Charles Mann is the world's most chosen 'livecaster' - a daring race pilot who has love affairs with the world's most famous women and who, unlike many other celebrities, is online for his subscribers 24 hour a day. He thrives on the knowledge that millions love him so much they want to know his every feeling and sensation, to see the world through his eyes. Takume Naoto is one of his subscribers, a programmer who works just enough to support a spartan life, and spends all of his remaining time vicariously experiencing Charles' life.
When Charles meets a woman who is outside of his world of fame and constant livecasting, he is persuaded by her to limit his livecasting - she refuses to allow his time with her to be a part of the experiences of anyone who cares to subscribe to Charles' livecasts.
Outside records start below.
Lemma find_nearest_far (arr : list Qc) (target : Qc) :
  (forall l, l ∈ arr -> (Qc_of_Z 1000 <= np_abs_diff l target)%Qc) ->
  find_nearest np_abs_diff 0 arr target (Qc_of_Z 1000) (-1) = -1.
Proof.
  intros Hfar.
  destruct (find_nearest_spec arr target 0 (Qc_of_Z 1000) (-1))
    as [[Hres _] | (k & l & _ & Hk & Hd & _)]; [exact Hres|].
  exfalso. apply (Qclt_not_le _ _ Hd), Hfar.
  eapply list_elem_of_lookup_2, Hk.
Qed.

Lemma get_pixel_plain_eq (nc : Dataset) (prod : string) (lat lon : Qc)
      (lats lons : list Qc) (data : NcVariable) :
  String.prefix "NWL" prod = false ->
  Latitude nc = Some lats ->
  Longitude nc = Some lons ->
  variables nc !! prod = Some data ->
  get_pixel astype_float32 np_abs_diff rescale nc prod lat lon
  = (v ← np_index2 (var_data data)
           (fst (find_entry np_abs_diff lats lons lat lon))
           (snd (find_entry np_abs_diff lats lons lat lon));
     Extracted (<[prod ++ "_JASMES"
                  := dn_clean data (option_map astype_float32 v)]>
                (∅ : gmap string (option Qc)))).
Proof.
  intros Hprefix Hlat Hlon Hvar.
  unfold get_pixel, get_lat_lon. rewrite Hlat, Hlon.
  cbn [mbind extracted_bind fst snd].
  destruct (find_entry np_abs_diff lats lons lat lon) as [row col] eqn:Hfind.
  rewrite Hprefix. unfold handle_digital_number. rewrite Hvar.
  cbn [handle_digital_number_var mbind extracted_bind fst snd].
  rewrite !np_index2_map.
  destruct (np_index2 (var_data data) row col); reflexivity.
Qed.

(** For a product whose name does not start with "NWL", [get_pixel] reads
    the grid at the row and column that [__find_entry] gives and returns
    that one value under the key [<name>_JASMES], cast to float32 and
    masked: casting and cleaning the whole grid and then reading the pixel
    gives what reading the pixel and then casting and cleaning it gives.
    The only failure left is a row or column outside the grid. *)
Theorem get_pixel_plain (nc : Dataset) (prod : string) (lat lon : Qc)
        (lats lons : list Qc) (data : NcVariable) :
  String.prefix "NWL" prod = false ->
  Latitude nc = Some lats ->
  Longitude nc = Some lons ->
  variables nc !! prod = Some data ->
  get_pixel astype_float32 np_abs_diff rescale nc prod lat lon
  = (v ← np_index2 (var_data data)
           (fst (find_entry np_abs_diff lats lons lat lon))
           (snd (find_entry np_abs_diff lats lons lat lon));
     Extracted (<[prod ++ "_JASMES"
                  := dn_clean data (option_map astype_float32 v)]>
                (∅ : gmap string (option Qc)))).
Proof. apply get_pixel_plain_eq. Qed.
But when he contemplates stopping his casts altogether, he discovers the world of corporate brandmaking that lies behind the livecasts.
An ultimately pessimistic, even dystopic view of a culture where personal identity and experience are felt to be inadequate beside the hyped-up lives of the rich and famous, and where even the cults of celebrity are ultimately nothing more than ways to make profits, Everyone Loves Charles delivers a serious critique of the virtual and vicarious lives we are increasing drawn to.